‘Discharging older patients from hospital’ estimates that the total cost to the NHS of treating older patients in hospital who no longer need to receive acute clinical care is in the region of £820 million a year.
The report also found that, while steps to rectify the situation have been made, an ageing population and older people being admitted to hospital means there needs to be a step change in performance to resolve the problem.
Responding to the publication Jane Mordue, Interim Chair of Healthwatch England, said:
“In our investigation into unsafe discharge last year, we found that poor co-ordination of health and social care services is resulting in too many elderly people being discharged inappropriately, causing suffering to them and their loved ones. The NAO’s report has laid bare the scale of the issue, as well as the financial implications this has for the NHS.
“The fact that over half of hospitals admit they don't start discharge planning early enough is a situation that nobody working in health and care can or should accept. Patients tell us that from the moment they are admitted they want the NHS and social care teams to start planning how to get them home safe.
“We know from the work of local Healthwatch that this is what the best teams already do, but we want to see this replicated across the board, ensuring that everyone experiences a safe and timely discharge.

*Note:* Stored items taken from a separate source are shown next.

(** ** What is chosen and typed is what is called *)

(** The two menus of actions on a node as the operator sees them: the keys that open the
    menu, the key and the label of the action, and what is asked for and called then. *)
Definition offers : list (string * ascii * string * Form) :=
  [("gG", "b"%char, "Battery", simpleForm "GetBattery");
   ("gG", "v"%char, "Version", simpleForm "GetNodeVersion");
   ("gG", "m"%char, "Manufacturer-specific", simpleForm "GetManufacturerSpecific");
   ("gG", "z"%char, "Z-Wave Plus info", simpleForm "GetZWavePlusInfo");
   ("gG", "c"%char, "Configuration", gets "GetConfiguration" [FNode; anyByte]);
   ("gG", "s"%char, "Sensor multilevel", simpleForm "GetSensorMultilevel");
   ("gG", "i"%char, "Binary sensor", simpleForm "GetSensorBinary");
   ("gG", "e"%char, "Meter", gets "GetMeter" [FNode; anyByte]);
   ("gG", "n"%char, "Notification", gets "GetNotification" [FNode; anyByte]);
   ("gG", "t"%char, "Thermostat mode", simpleForm "GetThermostatMode");
   ("gG", "p"%char, "Thermostat setpoint", gets "GetThermostatSetpoint" [FNode; anyByte]);
   ("gG", "o"%char, "Thermostat operating state", simpleForm "GetThermostatOperatingState");
   ("gG", "f"%char, "Thermostat fan mode", simpleForm "GetThermostatFanMode");
   ("gG", "w"%char, "Multilevel switch", getMultilevelForm);
   ("gG", "k"%char, "Color switch", gets "GetColorSwitch" [FNode; anyByte]);
   ("gG", "d"%char, "Door lock", simpleForm "GetDoorLock");
   ("gG", "u"%char, "User code", gets "GetUserCode" [FNode; anyByte]);
   ("gG", "x"%char, "User code slot count", simpleForm "GetUserCodeCount");
   ("gG", "a"%char, "Association members", gets "GetAssociation" [nodeByte; groupByte]);
   ("gG", "r"%char, "Association groupings", gets "GetAssociationGroupings" [nodeByte]);
   ("gG", "h"%char, "Multi Channel endpoints", simpleForm "GetMultiChannelEndpoints");
   ("gG", "j"%char, "Multi Channel capability", sets "GetMultiChannelCapability" [FNode; FByte 1 BYTE_MAX] pass);
   ("cC", "o"%char, "Switch binary ON", switchForm true);
   ("cC", "f"%char, "Switch binary OFF", switchForm false);
   ("cC", "w"%char, "Multilevel switch set", multilevelForm);
   ("cC", "b"%char, "Basic set", sets "SetBasic" [FNode; anyByte] pass);
   ("cC", "i"%char, "Indicator set", sets "SetIndicator" [FNode; anyByte] pass);
   ("cC", "c"%char, "Configuration set", configurationForm);
   ("cC", "t"%char, "Thermostat mode set", sets "SetThermostatMode" [FNode; anyByte] pass);
   ("cC", "p"%char, "Thermostat setpoint set",
     sets "SetThermostatSetpoint" [FNode; anyByte; anyByte; anyByte; FInt32] setpointArgs);
   ("cC", "n"%char, "Thermostat fan mode set", sets "SetThermostatFanMode" [FNode; anyByte; anyByte] fanArgs);
   ("cC", "l"%char, "Color switch set (RGB)", sets "SetColorSwitch" [FNode; anyByte; anyByte; anyByte] colorArgs);
   ("cC", "d"%char, "Door lock set", sets "SetDoorLock" [FNode; anyByte] pass);
   ("cC", "u"%char, "User code set", sets "SetUserCode" [FNode; anyByte; anyByte; FLine] codeArgs);
   ("cC", "k"%char, "Wake-up interval", sets "SetWakeUpInterval" [FNode; FU32; anyByte] intervalArgs);
   ("cC", "a"%char, "Association add", sets "SetAssociation" [FNode; groupByte; FNodes] pass);
   ("cC", "r"%char, "Association remove", sets "RemoveAssociation" [FNode; groupByte; FNodes] pass)]%string.

Section Arrive.
Context `{Daemon} `{Oob} `{Display} `{Clock}.

(** The line of a menu for a key, in the order they have. *)
Definition menuLine (k : ascii) (label : string) (row : Z) : Op :=
  Put Plain row 0 (str [S_ "  ["; T_ [k]; S_ "] "; S_ label]).

(** An action of the table: its menu's screen has its line, and its key runs it. *)
Definition offered (o : string * ascii * string * Form) : Prop :=
  let '(chars, k, label, F) := o in
  exists title items h,
    (forall mk ui, mk ∈ lit chars -> press (code mk) ui = (Render.runActionMenu title items ;; mret ui)) /\
    (exists row, menuLine k label row ∈ Render.menuScreen title items) /\
    Render.chosen (code k) items = h /\ (h, F) ∈ actions.

Lemma opens_get mk ui : mk ∈ lit "gG" -> press (code mk) ui = (Render.runActionMenu "Get from node" getMenu ;; mret ui).
Proof. by intros [->|[->|[]%elem_of_nil]%elem_of_cons]%elem_of_cons. Qed.

Lemma opens_control mk ui :
  mk ∈ lit "cC" -> press (code mk) ui = (Render.runActionMenu "Control / set on node" controlMenu ;; mret ui).
Proof. by intros [->|[->|[]%elem_of_nil]%elem_of_cons]%elem_of_cons. Qed.

Ltac among := repeat first [apply list_elem_of_here|apply list_elem_of_further].

Lemma all_offered : Forall offered offers.
Proof.
  unfold offers. repeat apply Forall_cons_2; try apply Forall_nil_2.
  all: first [exists "Get from node"%string, getMenu; eexists; split; [exact opens_get|]
             |exists "Control / set on node"%string, controlMenu; eexists; split; [exact opens_control|]].
  all: split; [eexists; unfold Render.menuScreen; apply elem_of_app; right; cbn; among|].
  all: split; [reflexivity|]; unfold actions; cbn [fmap list_fmap app]; among.
Qed.

(** What fetching leaves: nothing is read, nothing is asked of the daemon but the nodes,
    their names and values, and nothing at all unless a signal marked something. *)
Record fetched (w w1 : World) : Prop := mkFetched {
  fetched_typed : typed w1 = typed w /\ keys w1 = keys w;
  fetched_counter : sessionCounter w1 = sessionCounter w;
  fetched_calls : exists cs, calls w1 = calls w ++ cs /\ Forall fetching cs;
  fetched_unmarked : nodesDirty (activity w) = false -> valuesDirty (activity w) = false ->
    calls w1 = calls w /\ nodeModel w1 = nodeModel w }.

Lemma moved_fetches m w0 w w1 : typed w = typed w0 -> keys w = keys w0 -> sessionCounter w = sessionCounter w0 ->
  calls w = calls w0 -> nodesDirty (activity w0) = true \/ valuesDirty (activity w0) = true ->
  moved m w w1 -> fetched w0 w1.
Proof.
  intros Et Ek Ec Ea Hd [_ Hc [Ht Hk] (cs & Es & _ & Hf) _].
  split; [split; congruence|congruence|exists cs; by rewrite Es, Ea|]. intros Hn Hv. rewrite Hn, Hv in Hd. by destruct Hd.
Qed.

Lemma refreshMarked_done (Hreply : forall n c, reply_ok (reply n c)) s w : ids_ok (nodeModel w) ->
  exists w1, refreshMarked (addScreen s w) = Done tt w1 /\ fetched w w1.
Proof.
  intros Hi. unfold refreshMarked.
  match goal with |- context [(get ?f ≫= ?k) ?u] => rewrite (bind_done (get f) k u (f u) u eq_refl) end.
  change (activity (addScreen s w)) with (activity w).
  destruct (nodesDirty (activity w)) eqn:En; [|destruct (valuesDirty (activity w)) eqn:Ev].
  - set (w2 := setActivity (setDirty false (valuesDirty (activity w)) (activity w)) (addScreen s w)).
    destruct (refreshNodes_done Hreply w2) as (w3 & m & E3 & Hm3 & Ha).
    destruct (refreshValues_done w3) as (w4 & m4 & E4 & Hm4 & _).
    { rewrite (moved_model _ _ _ Hm3). destruct (answer _ _); [by apply Ha|by rewrite Ha]. }
    exists w4. split; [|eapply (moved_fetches _ _ w2); try done; [auto|by eapply moved_trans]].
    change ((refreshNodes ;; refreshValues) w2 = Done () w4). by rewrite (bind_done _ _ _ _ _ E3).
  - set (w2 := setActivity (setDirty (nodesDirty (activity w)) false (activity w)) (addScreen s w)).
    destruct (refreshValues_done w2 Hi) as (w4 & m4 & E4 & Hm4 & _).
    exists w4. split; [exact E4|]. eapply (moved_fetches _ _ w2); try done; auto.
  - exists (addScreen s w). split; [done|]. split; [done..|exists []; by rewrite app_nil_r|done].
Qed.

Lemma turn_fetched key ui w w1 :
  refreshMarked (addScreen (Render.draw (lastSession ui) (activity w) (nodeModel w)) w) = Done tt w1 ->
  turn key ui w = acted key ui w1.
Proof.
  intros E. unfold turn.
  rewrite (bind_done _ _ w tt (addScreen (Render.draw (lastSession ui) (activity w) (nodeModel w)) w)) by done.
  by rewrite (bind_done _ _ _ _ _ E).
Qed.

Lemma code_range c : 0 <= code c < 256.
Proof. unfold code. pose proof (nat_ascii_bounded c). lia. Qed.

“We are pleased that the Department of Health is now using this evidence to coordinate a shared response across health and social care providers to ensure that the issue is tackled at every level. Local Healthwatch, who operate across both health and social care, are well placed and ready to help."
In 2015, we published ‘Safely home: What happens when people leave hospital and care settings?’. The report drew on stories from more than 3,200 people about their experiences of discharge in the context of older age, mental health conditions or homelessness.